*** Begin section ***
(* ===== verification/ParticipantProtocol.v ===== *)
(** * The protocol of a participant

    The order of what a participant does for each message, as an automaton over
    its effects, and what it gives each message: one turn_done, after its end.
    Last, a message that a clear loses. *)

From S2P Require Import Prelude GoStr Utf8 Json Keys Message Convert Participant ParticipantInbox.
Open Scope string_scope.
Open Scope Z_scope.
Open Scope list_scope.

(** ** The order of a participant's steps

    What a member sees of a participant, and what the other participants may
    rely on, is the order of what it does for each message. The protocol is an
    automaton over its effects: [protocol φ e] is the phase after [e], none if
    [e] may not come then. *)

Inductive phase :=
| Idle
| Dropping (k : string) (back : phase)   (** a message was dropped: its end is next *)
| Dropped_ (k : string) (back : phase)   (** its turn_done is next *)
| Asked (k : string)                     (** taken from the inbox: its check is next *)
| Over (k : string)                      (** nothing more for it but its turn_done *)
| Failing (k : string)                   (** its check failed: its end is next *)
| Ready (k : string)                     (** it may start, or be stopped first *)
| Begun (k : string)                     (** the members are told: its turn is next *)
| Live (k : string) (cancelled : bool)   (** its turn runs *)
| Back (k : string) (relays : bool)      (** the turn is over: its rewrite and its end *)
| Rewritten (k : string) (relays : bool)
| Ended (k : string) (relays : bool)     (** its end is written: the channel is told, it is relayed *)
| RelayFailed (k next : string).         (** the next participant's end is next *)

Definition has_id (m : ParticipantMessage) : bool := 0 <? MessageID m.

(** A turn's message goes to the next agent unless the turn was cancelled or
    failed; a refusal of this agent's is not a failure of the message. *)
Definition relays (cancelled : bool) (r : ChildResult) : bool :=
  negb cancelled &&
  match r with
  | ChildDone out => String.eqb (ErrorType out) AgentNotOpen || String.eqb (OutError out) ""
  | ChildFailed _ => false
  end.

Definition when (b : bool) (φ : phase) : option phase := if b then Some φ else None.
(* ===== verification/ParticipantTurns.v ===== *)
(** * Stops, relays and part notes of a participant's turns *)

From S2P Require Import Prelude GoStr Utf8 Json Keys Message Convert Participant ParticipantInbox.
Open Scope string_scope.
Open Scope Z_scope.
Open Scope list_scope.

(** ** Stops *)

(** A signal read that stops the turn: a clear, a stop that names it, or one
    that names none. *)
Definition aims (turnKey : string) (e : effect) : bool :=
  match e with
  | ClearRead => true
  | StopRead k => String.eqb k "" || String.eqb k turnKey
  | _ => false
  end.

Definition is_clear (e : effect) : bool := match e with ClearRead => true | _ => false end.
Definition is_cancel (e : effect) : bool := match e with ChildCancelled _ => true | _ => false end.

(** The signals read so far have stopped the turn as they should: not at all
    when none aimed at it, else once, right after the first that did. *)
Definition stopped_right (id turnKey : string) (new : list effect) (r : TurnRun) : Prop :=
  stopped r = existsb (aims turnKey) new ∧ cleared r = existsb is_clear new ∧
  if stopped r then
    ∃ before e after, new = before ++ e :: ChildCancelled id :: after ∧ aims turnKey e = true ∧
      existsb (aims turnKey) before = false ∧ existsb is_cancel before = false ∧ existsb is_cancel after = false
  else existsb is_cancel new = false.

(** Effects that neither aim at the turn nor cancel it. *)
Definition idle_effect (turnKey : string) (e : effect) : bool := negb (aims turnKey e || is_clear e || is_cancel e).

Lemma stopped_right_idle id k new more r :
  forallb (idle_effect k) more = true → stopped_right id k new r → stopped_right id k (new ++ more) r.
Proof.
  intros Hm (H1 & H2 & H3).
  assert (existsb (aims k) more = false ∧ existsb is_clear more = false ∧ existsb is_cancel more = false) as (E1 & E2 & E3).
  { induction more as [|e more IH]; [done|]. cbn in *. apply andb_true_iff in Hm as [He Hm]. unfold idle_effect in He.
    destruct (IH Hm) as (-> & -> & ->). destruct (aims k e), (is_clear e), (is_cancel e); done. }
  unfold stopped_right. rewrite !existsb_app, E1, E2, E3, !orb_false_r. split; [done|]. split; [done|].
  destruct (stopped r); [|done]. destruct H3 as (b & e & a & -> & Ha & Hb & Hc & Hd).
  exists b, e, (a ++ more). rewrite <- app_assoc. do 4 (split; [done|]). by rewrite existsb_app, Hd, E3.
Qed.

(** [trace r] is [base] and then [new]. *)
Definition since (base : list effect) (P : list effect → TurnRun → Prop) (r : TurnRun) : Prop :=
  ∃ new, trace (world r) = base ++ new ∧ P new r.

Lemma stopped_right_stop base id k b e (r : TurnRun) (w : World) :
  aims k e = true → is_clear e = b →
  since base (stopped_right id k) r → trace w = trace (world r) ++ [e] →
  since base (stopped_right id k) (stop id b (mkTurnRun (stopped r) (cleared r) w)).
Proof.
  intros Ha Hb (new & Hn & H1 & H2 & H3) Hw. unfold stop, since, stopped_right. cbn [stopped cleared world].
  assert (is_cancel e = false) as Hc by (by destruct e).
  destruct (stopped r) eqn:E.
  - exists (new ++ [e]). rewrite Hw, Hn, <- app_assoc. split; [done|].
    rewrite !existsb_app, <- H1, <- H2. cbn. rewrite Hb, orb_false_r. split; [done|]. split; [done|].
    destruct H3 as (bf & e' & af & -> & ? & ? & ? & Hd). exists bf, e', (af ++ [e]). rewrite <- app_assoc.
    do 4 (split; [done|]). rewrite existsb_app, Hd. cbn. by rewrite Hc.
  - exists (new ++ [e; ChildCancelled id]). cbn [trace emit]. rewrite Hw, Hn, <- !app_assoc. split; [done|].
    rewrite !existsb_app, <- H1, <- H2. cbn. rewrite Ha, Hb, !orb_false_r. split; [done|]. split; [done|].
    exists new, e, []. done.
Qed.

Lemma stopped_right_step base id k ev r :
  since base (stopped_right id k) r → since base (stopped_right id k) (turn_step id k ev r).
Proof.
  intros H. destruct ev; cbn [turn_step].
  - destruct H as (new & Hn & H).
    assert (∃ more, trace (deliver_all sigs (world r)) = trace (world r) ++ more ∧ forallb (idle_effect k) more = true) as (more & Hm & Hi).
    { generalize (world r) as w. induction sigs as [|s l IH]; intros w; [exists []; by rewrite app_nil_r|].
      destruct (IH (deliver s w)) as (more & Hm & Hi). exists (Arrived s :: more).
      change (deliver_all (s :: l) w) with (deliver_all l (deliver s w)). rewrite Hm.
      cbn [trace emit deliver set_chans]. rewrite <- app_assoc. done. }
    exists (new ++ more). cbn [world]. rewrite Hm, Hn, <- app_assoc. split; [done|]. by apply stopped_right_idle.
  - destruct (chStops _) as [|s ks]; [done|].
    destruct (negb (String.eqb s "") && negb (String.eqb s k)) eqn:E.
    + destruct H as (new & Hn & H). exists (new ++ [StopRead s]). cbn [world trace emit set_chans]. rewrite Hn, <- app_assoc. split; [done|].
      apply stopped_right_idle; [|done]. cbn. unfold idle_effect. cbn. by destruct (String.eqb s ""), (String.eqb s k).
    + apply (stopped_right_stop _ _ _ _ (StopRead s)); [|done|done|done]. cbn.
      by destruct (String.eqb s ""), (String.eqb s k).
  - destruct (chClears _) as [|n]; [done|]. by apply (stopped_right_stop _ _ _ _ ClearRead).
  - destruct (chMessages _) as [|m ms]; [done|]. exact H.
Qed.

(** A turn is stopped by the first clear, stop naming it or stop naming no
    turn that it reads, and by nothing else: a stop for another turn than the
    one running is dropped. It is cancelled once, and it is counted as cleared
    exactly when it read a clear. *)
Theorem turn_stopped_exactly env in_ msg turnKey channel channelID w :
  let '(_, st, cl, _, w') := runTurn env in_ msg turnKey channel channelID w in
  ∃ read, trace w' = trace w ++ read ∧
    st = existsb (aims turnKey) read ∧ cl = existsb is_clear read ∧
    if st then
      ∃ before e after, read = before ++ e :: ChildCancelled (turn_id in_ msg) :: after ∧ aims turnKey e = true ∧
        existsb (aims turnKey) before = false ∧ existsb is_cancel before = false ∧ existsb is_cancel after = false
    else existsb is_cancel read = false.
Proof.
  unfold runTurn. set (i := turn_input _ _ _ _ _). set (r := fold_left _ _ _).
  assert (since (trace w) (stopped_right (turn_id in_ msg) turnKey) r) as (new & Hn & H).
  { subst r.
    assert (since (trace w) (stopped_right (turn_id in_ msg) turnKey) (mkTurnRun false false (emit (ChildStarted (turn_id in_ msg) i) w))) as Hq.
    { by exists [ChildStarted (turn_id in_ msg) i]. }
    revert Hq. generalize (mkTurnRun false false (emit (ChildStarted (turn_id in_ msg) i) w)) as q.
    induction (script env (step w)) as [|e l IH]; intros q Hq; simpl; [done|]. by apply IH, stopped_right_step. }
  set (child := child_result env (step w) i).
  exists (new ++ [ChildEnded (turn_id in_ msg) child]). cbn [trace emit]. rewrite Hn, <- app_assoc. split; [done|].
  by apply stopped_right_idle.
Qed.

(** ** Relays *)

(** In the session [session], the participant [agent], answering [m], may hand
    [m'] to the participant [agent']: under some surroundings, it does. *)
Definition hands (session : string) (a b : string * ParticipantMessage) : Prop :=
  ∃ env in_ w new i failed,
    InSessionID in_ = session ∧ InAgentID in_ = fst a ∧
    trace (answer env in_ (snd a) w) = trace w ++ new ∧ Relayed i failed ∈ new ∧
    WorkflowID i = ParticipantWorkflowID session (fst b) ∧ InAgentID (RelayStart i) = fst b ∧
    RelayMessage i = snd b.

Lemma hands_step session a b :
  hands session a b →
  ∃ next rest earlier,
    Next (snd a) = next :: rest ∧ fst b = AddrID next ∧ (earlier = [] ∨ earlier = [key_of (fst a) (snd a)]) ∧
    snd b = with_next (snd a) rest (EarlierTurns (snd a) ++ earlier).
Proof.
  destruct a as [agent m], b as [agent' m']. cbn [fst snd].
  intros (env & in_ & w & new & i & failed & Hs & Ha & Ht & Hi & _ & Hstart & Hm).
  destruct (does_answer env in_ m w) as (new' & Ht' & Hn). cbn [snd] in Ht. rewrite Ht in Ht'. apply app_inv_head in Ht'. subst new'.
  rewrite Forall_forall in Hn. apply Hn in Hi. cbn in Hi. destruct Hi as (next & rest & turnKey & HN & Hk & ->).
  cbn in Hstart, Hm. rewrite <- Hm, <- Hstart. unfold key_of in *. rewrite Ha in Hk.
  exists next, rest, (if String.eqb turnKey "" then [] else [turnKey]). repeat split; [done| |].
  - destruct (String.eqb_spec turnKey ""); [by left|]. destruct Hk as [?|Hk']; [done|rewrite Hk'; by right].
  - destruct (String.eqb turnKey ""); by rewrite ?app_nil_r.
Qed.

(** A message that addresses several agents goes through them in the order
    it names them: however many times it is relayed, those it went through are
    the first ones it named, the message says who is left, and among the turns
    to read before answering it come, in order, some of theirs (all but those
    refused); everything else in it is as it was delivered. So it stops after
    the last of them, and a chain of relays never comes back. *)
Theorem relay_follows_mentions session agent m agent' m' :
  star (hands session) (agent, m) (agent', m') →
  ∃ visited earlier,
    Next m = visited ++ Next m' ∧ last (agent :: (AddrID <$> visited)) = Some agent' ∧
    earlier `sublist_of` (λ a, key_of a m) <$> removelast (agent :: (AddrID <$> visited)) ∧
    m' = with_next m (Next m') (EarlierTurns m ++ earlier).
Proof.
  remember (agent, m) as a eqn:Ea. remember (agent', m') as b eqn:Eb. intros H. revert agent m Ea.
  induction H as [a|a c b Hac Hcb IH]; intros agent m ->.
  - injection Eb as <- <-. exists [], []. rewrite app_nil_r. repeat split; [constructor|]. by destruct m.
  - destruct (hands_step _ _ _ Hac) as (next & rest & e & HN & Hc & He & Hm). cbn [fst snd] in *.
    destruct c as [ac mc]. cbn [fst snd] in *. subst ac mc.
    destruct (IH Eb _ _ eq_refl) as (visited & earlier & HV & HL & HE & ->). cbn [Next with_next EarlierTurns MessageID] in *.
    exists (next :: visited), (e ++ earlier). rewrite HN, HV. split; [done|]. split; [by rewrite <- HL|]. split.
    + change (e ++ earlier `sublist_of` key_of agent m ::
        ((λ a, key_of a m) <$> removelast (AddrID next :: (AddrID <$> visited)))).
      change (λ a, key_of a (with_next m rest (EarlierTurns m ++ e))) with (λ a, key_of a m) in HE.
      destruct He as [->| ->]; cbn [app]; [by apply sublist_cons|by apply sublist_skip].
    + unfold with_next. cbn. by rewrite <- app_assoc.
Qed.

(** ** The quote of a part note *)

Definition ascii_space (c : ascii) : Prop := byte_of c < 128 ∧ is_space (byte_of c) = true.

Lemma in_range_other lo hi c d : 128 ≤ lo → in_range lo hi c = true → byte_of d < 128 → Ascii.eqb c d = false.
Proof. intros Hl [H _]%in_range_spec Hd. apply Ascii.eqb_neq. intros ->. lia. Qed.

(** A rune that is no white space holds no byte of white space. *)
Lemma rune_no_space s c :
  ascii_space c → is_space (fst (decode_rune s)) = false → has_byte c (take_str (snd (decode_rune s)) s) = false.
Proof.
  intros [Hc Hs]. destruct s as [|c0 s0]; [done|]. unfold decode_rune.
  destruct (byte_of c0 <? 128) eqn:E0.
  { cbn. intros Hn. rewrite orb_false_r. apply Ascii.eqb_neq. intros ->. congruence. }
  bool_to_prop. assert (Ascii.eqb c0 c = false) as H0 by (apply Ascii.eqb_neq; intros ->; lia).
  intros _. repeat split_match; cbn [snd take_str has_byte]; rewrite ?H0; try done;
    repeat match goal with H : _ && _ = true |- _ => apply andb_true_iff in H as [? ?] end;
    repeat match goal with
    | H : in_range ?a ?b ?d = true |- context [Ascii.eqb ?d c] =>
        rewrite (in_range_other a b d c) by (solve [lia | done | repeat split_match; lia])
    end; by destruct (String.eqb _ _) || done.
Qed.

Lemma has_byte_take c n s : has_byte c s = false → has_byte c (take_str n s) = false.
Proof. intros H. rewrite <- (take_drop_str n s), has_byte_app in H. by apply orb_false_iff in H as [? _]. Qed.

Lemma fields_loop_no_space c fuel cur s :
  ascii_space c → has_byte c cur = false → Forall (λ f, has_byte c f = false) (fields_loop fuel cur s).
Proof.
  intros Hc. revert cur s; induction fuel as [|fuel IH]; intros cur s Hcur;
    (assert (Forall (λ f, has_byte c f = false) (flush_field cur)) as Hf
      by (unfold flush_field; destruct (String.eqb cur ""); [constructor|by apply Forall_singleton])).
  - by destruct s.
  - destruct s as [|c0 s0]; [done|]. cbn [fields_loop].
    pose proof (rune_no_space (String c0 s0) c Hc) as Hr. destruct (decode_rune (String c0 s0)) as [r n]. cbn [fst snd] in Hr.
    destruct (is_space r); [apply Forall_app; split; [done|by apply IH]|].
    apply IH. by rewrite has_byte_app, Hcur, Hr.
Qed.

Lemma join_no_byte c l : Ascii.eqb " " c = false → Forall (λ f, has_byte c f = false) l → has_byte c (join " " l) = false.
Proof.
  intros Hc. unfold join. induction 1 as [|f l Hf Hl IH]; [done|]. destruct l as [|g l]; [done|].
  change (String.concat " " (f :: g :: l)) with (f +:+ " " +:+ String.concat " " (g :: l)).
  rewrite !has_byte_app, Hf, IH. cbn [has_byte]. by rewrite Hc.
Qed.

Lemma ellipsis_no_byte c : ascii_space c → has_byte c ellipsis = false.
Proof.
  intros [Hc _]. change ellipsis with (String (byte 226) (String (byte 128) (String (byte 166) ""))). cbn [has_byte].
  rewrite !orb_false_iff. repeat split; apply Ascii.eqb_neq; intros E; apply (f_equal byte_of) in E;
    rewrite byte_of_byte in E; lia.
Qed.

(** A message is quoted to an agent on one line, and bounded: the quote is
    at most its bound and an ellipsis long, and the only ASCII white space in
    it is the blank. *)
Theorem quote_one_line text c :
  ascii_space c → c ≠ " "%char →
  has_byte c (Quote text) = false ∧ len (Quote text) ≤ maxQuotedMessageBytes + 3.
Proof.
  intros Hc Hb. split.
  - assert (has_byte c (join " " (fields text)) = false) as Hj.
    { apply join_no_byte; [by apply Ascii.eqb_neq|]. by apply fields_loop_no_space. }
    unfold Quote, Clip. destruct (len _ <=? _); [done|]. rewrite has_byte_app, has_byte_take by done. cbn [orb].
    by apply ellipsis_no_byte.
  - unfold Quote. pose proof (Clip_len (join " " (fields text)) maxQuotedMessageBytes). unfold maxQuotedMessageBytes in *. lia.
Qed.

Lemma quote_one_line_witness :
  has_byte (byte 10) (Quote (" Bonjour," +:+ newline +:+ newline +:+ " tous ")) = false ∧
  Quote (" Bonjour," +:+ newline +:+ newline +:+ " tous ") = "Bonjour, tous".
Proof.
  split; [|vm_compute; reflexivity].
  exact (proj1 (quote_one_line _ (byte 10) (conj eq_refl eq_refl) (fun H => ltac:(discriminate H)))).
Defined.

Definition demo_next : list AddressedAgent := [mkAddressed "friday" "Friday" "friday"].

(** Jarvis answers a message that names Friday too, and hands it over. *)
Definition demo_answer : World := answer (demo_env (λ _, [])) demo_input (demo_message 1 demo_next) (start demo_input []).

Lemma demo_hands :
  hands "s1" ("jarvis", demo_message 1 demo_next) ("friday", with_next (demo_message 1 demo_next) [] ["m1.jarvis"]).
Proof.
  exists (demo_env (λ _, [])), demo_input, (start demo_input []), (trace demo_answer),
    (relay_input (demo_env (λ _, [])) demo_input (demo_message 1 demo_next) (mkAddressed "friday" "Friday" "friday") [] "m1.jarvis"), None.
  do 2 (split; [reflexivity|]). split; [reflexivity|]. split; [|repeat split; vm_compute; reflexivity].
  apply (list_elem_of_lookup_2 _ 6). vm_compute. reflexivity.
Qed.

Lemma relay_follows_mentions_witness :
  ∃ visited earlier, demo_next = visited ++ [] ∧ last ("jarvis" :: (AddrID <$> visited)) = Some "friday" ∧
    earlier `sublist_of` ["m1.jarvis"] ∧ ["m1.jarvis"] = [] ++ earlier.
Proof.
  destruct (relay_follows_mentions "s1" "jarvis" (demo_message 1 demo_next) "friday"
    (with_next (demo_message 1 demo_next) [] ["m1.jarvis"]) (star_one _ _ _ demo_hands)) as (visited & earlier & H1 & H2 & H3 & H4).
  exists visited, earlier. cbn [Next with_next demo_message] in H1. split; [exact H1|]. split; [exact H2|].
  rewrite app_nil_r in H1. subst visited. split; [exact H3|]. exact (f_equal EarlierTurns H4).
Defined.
*** End section ***
## About this exercise
All lines in the listing above from the line containing "- unfold Quote." to the line containing "Definition demo_next : list", inclusive, should be retyped exactly; no other lines should appear.

## Written solution
  - unfold Quote. pose proof (Clip_len (join " " (fields text)) maxQuotedMessageBytes). unfold maxQuotedMessageBytes in *. lia.
Qed.

Lemma quote_one_line_witness :
  has_byte (byte 10) (Quote (" Bonjour," +:+ newline +:+ newline +:+ " tous ")) = false ∧
  Quote (" Bonjour," +:+ newline +:+ newline +:+ " tous ") = "Bonjour, tous".
Proof.
  split; [|vm_compute; reflexivity].
  exact (proj1 (quote_one_line _ (byte 10) (conj eq_refl eq_refl) (fun H => ltac:(discriminate H)))).
Defined.

Definition demo_next : list AddressedAgent := [mkAddressed "friday" "Friday" "friday"].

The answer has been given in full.